== DESCRIPTION OF THE TASK ==
Go through the material and copy each line that includes "navigates".

== SOURCE DATA ==
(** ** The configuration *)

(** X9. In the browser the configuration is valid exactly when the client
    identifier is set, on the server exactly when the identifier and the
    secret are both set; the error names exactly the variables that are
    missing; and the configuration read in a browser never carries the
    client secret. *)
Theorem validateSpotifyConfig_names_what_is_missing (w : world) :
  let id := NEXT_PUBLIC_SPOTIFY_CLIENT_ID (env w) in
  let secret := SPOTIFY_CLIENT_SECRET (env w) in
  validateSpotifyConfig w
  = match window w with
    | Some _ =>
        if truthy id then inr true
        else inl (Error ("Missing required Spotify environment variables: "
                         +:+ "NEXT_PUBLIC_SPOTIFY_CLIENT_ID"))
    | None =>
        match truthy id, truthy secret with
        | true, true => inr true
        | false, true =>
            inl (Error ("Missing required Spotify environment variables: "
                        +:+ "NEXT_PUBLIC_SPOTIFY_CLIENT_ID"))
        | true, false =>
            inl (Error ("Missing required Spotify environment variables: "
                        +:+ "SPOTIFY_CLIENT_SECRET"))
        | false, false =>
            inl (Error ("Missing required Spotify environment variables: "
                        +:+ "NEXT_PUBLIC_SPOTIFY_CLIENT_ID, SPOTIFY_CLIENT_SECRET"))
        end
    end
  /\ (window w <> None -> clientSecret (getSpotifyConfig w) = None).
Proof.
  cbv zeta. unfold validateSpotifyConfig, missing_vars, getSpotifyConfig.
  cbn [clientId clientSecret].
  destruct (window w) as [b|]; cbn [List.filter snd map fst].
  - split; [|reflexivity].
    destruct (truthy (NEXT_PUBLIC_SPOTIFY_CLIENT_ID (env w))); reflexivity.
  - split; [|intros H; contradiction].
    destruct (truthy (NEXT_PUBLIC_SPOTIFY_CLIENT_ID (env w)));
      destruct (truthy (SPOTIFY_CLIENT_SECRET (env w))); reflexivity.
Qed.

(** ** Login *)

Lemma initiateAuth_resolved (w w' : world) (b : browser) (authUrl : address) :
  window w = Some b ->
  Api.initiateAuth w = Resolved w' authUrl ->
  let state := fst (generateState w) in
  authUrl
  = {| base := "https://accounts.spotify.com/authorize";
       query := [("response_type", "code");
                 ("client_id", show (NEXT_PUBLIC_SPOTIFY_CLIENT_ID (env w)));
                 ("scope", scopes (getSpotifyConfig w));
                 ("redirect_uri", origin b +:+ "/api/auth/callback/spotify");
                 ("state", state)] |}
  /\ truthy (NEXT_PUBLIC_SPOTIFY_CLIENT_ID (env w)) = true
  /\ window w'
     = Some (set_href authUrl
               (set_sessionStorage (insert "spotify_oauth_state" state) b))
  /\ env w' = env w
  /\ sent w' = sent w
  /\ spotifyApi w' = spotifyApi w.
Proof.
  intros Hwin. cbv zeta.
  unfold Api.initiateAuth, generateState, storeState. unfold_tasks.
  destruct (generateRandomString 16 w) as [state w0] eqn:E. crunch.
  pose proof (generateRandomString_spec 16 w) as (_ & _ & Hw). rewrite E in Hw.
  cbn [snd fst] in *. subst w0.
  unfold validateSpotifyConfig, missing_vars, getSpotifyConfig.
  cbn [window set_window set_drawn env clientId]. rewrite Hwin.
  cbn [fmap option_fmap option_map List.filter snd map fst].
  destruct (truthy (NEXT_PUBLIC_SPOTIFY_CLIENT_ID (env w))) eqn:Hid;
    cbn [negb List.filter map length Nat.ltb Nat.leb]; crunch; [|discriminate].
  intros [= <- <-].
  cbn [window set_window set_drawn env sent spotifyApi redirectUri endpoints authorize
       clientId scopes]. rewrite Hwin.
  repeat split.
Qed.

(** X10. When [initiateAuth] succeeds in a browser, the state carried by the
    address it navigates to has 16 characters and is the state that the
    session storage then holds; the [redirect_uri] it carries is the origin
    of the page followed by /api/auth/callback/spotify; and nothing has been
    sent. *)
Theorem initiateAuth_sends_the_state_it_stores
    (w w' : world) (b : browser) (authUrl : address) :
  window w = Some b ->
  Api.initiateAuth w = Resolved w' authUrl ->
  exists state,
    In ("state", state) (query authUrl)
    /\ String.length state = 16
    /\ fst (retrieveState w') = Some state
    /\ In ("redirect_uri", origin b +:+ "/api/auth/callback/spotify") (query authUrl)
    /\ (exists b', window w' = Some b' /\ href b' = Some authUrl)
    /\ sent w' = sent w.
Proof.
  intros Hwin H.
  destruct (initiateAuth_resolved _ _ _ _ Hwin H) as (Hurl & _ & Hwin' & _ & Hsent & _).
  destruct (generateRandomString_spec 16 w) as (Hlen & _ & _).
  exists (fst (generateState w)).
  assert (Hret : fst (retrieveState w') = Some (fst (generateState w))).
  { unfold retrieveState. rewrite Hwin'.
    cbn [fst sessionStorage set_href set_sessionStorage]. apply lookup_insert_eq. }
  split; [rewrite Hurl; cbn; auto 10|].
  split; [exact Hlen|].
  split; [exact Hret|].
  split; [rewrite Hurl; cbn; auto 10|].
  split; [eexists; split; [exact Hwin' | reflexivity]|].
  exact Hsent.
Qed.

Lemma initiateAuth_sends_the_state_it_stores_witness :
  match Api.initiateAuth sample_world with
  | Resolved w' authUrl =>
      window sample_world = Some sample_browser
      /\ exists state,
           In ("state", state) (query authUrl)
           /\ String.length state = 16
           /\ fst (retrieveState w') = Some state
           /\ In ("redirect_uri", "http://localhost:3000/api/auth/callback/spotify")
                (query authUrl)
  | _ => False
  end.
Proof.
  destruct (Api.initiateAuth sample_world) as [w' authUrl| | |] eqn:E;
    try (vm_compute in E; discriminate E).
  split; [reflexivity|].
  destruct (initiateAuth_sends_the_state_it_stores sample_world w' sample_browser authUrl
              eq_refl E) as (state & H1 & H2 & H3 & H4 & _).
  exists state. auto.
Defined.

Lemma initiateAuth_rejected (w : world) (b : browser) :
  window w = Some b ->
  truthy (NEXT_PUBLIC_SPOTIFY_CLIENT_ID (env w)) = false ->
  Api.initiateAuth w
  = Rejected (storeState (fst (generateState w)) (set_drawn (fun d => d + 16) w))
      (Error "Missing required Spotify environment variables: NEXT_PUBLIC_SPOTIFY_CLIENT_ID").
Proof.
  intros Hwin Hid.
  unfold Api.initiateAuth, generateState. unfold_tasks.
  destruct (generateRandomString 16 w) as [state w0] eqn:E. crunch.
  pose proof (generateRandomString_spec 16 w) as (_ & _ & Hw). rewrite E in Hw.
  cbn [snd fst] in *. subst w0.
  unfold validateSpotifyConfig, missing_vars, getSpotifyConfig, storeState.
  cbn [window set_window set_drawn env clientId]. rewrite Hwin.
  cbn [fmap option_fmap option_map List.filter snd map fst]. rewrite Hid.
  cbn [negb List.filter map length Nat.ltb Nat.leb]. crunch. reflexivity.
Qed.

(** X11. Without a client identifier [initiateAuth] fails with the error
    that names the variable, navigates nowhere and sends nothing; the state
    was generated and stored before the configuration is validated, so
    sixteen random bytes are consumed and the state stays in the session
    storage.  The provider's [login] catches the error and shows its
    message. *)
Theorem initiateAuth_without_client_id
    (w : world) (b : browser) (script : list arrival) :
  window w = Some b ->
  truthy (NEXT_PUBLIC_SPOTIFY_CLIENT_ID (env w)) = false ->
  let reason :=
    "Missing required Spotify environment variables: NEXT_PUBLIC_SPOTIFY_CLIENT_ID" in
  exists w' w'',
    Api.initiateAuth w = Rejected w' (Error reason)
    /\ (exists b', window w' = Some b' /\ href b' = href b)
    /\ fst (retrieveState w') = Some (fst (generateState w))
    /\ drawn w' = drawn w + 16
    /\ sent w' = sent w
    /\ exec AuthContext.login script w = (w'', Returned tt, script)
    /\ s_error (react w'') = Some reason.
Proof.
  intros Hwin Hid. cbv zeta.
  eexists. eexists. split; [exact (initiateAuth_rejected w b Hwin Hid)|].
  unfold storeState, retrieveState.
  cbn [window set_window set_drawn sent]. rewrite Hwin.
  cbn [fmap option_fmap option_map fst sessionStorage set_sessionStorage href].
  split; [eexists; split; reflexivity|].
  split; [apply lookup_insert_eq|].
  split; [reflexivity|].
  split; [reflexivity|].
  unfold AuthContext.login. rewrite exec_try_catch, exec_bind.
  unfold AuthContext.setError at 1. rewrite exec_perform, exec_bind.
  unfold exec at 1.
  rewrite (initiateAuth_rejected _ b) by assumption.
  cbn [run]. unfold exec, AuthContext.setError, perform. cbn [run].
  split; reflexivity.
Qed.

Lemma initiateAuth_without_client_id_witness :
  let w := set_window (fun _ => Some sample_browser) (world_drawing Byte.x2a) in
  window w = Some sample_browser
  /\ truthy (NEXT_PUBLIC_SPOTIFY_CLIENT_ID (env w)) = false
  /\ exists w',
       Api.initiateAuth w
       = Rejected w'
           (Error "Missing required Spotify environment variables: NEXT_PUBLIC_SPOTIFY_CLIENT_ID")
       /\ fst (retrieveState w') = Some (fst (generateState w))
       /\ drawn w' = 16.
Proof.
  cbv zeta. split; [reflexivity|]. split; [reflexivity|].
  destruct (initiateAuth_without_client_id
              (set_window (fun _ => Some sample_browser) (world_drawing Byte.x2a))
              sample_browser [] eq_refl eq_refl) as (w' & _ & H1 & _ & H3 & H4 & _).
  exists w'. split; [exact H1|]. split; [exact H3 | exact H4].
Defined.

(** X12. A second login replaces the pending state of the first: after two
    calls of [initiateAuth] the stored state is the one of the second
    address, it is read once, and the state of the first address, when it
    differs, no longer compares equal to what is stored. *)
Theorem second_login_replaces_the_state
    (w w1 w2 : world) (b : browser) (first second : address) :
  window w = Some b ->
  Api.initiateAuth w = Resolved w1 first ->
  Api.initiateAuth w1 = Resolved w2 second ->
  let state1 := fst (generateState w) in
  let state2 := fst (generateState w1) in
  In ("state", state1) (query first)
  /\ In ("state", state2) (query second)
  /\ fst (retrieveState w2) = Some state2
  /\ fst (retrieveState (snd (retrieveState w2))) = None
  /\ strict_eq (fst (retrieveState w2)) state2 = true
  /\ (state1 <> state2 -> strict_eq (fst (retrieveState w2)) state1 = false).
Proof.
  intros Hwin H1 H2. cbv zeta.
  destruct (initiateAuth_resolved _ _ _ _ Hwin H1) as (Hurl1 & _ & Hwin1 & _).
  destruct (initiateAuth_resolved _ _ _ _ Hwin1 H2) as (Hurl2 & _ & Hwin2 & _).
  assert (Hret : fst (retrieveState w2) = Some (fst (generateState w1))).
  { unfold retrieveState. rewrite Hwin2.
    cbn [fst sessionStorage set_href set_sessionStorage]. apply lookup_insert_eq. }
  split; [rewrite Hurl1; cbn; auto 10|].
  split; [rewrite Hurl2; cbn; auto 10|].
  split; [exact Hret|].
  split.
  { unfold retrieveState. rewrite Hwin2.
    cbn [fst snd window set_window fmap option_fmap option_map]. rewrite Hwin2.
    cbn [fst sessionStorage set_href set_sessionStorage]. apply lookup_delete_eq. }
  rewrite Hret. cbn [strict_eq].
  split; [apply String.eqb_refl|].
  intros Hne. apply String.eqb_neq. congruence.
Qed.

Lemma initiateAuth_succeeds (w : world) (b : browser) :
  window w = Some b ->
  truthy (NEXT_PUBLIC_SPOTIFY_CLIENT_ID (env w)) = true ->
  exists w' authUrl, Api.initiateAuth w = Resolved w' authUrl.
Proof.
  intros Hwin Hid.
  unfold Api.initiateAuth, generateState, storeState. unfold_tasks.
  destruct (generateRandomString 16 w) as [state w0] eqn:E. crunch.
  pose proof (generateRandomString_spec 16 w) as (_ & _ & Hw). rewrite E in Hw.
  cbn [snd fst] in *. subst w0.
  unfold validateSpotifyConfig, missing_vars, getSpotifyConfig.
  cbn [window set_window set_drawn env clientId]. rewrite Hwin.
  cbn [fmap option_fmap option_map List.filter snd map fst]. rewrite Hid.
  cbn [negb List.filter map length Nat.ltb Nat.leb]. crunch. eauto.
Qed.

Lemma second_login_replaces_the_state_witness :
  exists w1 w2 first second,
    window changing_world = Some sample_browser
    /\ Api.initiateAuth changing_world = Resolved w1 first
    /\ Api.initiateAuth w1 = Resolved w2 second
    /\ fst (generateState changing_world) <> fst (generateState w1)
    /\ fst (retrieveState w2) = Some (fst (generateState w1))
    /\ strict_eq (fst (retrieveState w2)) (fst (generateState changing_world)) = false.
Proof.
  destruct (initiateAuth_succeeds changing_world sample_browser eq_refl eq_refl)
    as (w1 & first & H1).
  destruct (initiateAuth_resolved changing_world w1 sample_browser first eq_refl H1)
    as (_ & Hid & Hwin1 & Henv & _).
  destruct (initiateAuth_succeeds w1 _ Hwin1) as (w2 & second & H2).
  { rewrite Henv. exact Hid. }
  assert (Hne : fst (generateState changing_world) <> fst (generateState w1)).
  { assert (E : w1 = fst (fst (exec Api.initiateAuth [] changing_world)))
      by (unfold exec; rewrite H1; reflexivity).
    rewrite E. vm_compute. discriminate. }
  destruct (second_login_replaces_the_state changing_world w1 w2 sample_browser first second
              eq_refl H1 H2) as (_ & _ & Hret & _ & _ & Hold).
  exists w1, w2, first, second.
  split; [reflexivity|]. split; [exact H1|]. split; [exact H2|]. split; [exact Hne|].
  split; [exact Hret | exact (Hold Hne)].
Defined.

== TASK RESULT ==
    address it navigates to has 16 characters and is the state that the
    that names the variable, navigates nowhere and sends nothing; the state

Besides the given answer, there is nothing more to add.